## EXERCISE DESCRIPTION:
Please quote exactly the lines below from the line containing "None => throw TypeError" to the line containing "r ← await (projects (UpdateRows (updateData", both lines included, and nothing else.

## GIVEN INFORMATION:
(** ** The service *)

Definition projects (v : verb) (f : option condition) (ret : option string)
    (c : cardinality) : call :=
  Supabase (Query "projects" v f ret c).

(** [if (error) throw error; return data;] *)
Definition unwrap (r : store_reply) : prog (option object) :=
  match error r with
  | Some e => throw (Remote e)
  | None => mret (data r)
  end.

(** The record [createNewProject] builds for the insert. *)
Definition newProject (userId : string) (projectData : object)
    (imageUrl : value) : object :=
  <["title" := get "title" projectData]>
  (<["description" := get "description" projectData]>
  (<["status" := or_else (get "status" projectData) (VStr "planning")]>
  (<["timeline_status" :=
       or_else (get "timeline_status" projectData) (VStr "ongoing")]>
  (<["start_date" := or_else (get "start_date" projectData) VNull]>
  (<["end_date" := or_else (get "end_date" projectData) VNull]>
  (<["created_by" := VStr userId]>
  (<["members" := or_else (get "members" projectData) (VArr [])]>
  (<["image_url" := imageUrl]> ∅)))))))).

Definition createNewProject (userId : string) (projectData : object)
  : prog (option object) :=
  if negb (truthy (VStr userId))
  then throw (Error "User ID is required to create a project")
  else
    imageUrl ←
      (if truthy (get "image" projectData)
       then url ← await (UploadProjectImage userId (get "image" projectData));
            mret (VStr url)
       else mret VNull);
    r ← await (projects (InsertRows [newProject userId projectData imageUrl])
                 None (Some "*") Single);
    unwrap r.

(** The guard of [updateProject]:
    [existingProject.created_by !== userId &&
     !existingProject.members?.includes(userId)]. *)
Definition checkPermission (existingProject : object) (userId : string)
  : prog unit :=
  if strict_eq_str (get "created_by" existingProject) userId
  then mret tt
  else
    match opt_includes (get "members" existingProject) userId with
    | IncShort => throw (Error "You don't have permission to update this project")
    | IncBool true => mret tt
    | IncBool false =>
        throw (Error "You don't have permission to update this project")
    | IncNotAFunction => throw TypeError
    end.

(** [{ ...projectData, image_url: imageUrl }] followed by
    [delete updateData.image]. *)
Definition updateData (projectData : object) (imageUrl : value) : object :=
  delete "image" (<["image_url" := imageUrl]> projectData).

Definition updateProject (projectId userId : string) (projectData : object)
  : prog (option object) :=
  if negb (truthy (VStr projectId))
  then throw (Error "Project ID is required to update a project")
  else if negb (truthy (VStr userId))
  then throw (Error "User ID is required to update a project")
  else
    fetched ← await (projects (SelectRows "*") (Some (ByEq "id" projectId))
                       None Single);
    match error fetched with
    | Some fetchError => throw (Remote fetchError)
    | None =>
        match data fetched with
        | None => throw TypeError
        | Some existingProject =>
            checkPermission existingProject userId;;
            imageUrl ←
              (let imageUrl := get "image_url" existingProject in
               if truthy (get "image" projectData)
               then
                 (if truthy imageUrl
                  then await (DeleteProjectImage imageUrl)
                  else mret tt);;
                 url ← await (UploadProjectImage userId
                                (get "image" projectData));
                 mret (VStr url)
               else mret imageUrl);
            r ← await (projects (UpdateRows (updateData projectData imageUrl))
                         (Some (ByEq "id" projectId)) (Some "*") Single);
            unwrap r
        end
    end.

Definition updateProjectStatus (projectId status : string)
  : prog (option object) :=
  r ← await (projects (UpdateRows {[ "status" := VStr status ]})
               (Some (ByMatch {[ "id" := VStr projectId ]})) (Some "*") Single);
  unwrap r.

Definition deleteProject (projectId : string) : prog bool :=
  fetched ← await (projects (SelectRows "*") (Some (ByEq "id" projectId))
                     None MaybeSingle);
  match error fetched with
  | Some fetchError =>
      console_error "Error fetching project for deletion:" fetchError;;
      throw (Remote fetchError)
  | None =>
      (match data fetched with
       | Some project =>
           if truthy (get "image_url" project)
              && is_string (get "image_url" project)
           then await (DeleteProjectImage (get "image_url" project))
           else mret tt
       | None => mret tt
       end);;
      r ← await (projects DeleteRows (Some (ByEq "id" projectId)) None Rows);
      match error r with
      | Some e =>
          console_error "Error deleting project:" e;;
          throw (Remote e)
      | None => mret true
      end
  end.

(** ** Error taxonomy

    The service throws plain [Error] objects; the specification names them
    by the site that throws them. *)

Definition ValidationError (e : exn) : Prop :=
  e = Error "User ID is required to create a project"
  ∨ e = Error "Project ID is required to update a project"
  ∨ e = Error "User ID is required to update a project".

Definition AuthorizationError (e : exn) : Prop :=
  e = Error "You don't have permission to update this project".
(** * myfontsns-backend: the user controller and its internal-error class

    A shallow embedding of
    - [src/util/errors/internal-server-error.ts] (module [InternalServerError]),
    - [src/controllers/userController.ts] (module [UserController]) and
    - the second controller source of the repository, which issues its store
      calls directly (module [DirectUserController]),
    together with the parts of the JavaScript runtime, of express-validator
    and of the ORM those files rely on. *)

From Stdlib Require Import ZArith Ascii String List DecimalString Lia Bool.
From Stdlib Require DecimalPos.
From stdpp Require Import base option list strings gmap pretty.

Local Open Scope string_scope.
Local Open Scope Z_scope.
Local Set Warnings "-register-all".

(** ** JavaScript values *)

Module JS.

(** [Number.MAX_SAFE_INTEGER], 2^53 - 1 *)
Definition MAX_SAFE_INTEGER : Z := 9007199254740991.

(** [Number.isSafeInteger], of an integer *)
Definition isSafeInteger (z : Z) : bool := Z.abs z <=? MAX_SAFE_INTEGER.
(** * lagtraj: hydrostatic heights and pressures, Steffen interpolation

    A shallow embedding of the numerical kernels of
    [lagtraj/utils/era5_heights_pressures.py]:

    - [calculate_heights_and_pressures], the hydrostatic integration;
    - [steffen_3d], the monotonic cubic interpolation of Steffen (1990);
    - [era5_on_height_levels], which drives [steffen_3d] over a dataset;
    - [add_heights_and_pressures], which drives the hydrostatic
      integration over a dataset;
    - [era_5_normalise_longitude], [era5_mask], [add_auxiliary_variable]
      and [add_auxiliary_variables], on the variables of a dataset;
    - [calc_haver_dist], [calc_lat_lon_angle], [trace_back] and
      [cos_transition], the geometry of the trajectory.

    Arithmetic is exact.  The interpolation only adds, multiplies, divides
    and compares, so its numbers are the rationals [Q], on which every
    definition computes; so are those of the longitudes and of the mask.
    The hydrostatic integration takes logarithms, the geometry sines and
    cosines, the potential temperature a power, so their numbers are the
    reals [R].  Rounding, overflow, signed zeros and NaN inputs of the
    float64 implementation are outside the model. *)

From Stdlib Require Import Reals.
From Stdlib Require Import String.
From Stdlib Require Import List Bool Arith ZArith QArith Qabs Qminmax Qround Lia Lra Psatz.
Import ListNotations.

## YOUR RESPONSE:
        | None => throw TypeError
        | Some existingProject =>
            checkPermission existingProject userId;;
            imageUrl ←
              (let imageUrl := get "image_url" existingProject in
               if truthy (get "image" projectData)
               then
                 (if truthy imageUrl
                  then await (DeleteProjectImage imageUrl)
                  else mret tt);;
                 url ← await (UploadProjectImage userId
                                (get "image" projectData));
                 mret (VStr url)
               else mret imageUrl);
            r ← await (projects (UpdateRows (updateData projectData imageUrl))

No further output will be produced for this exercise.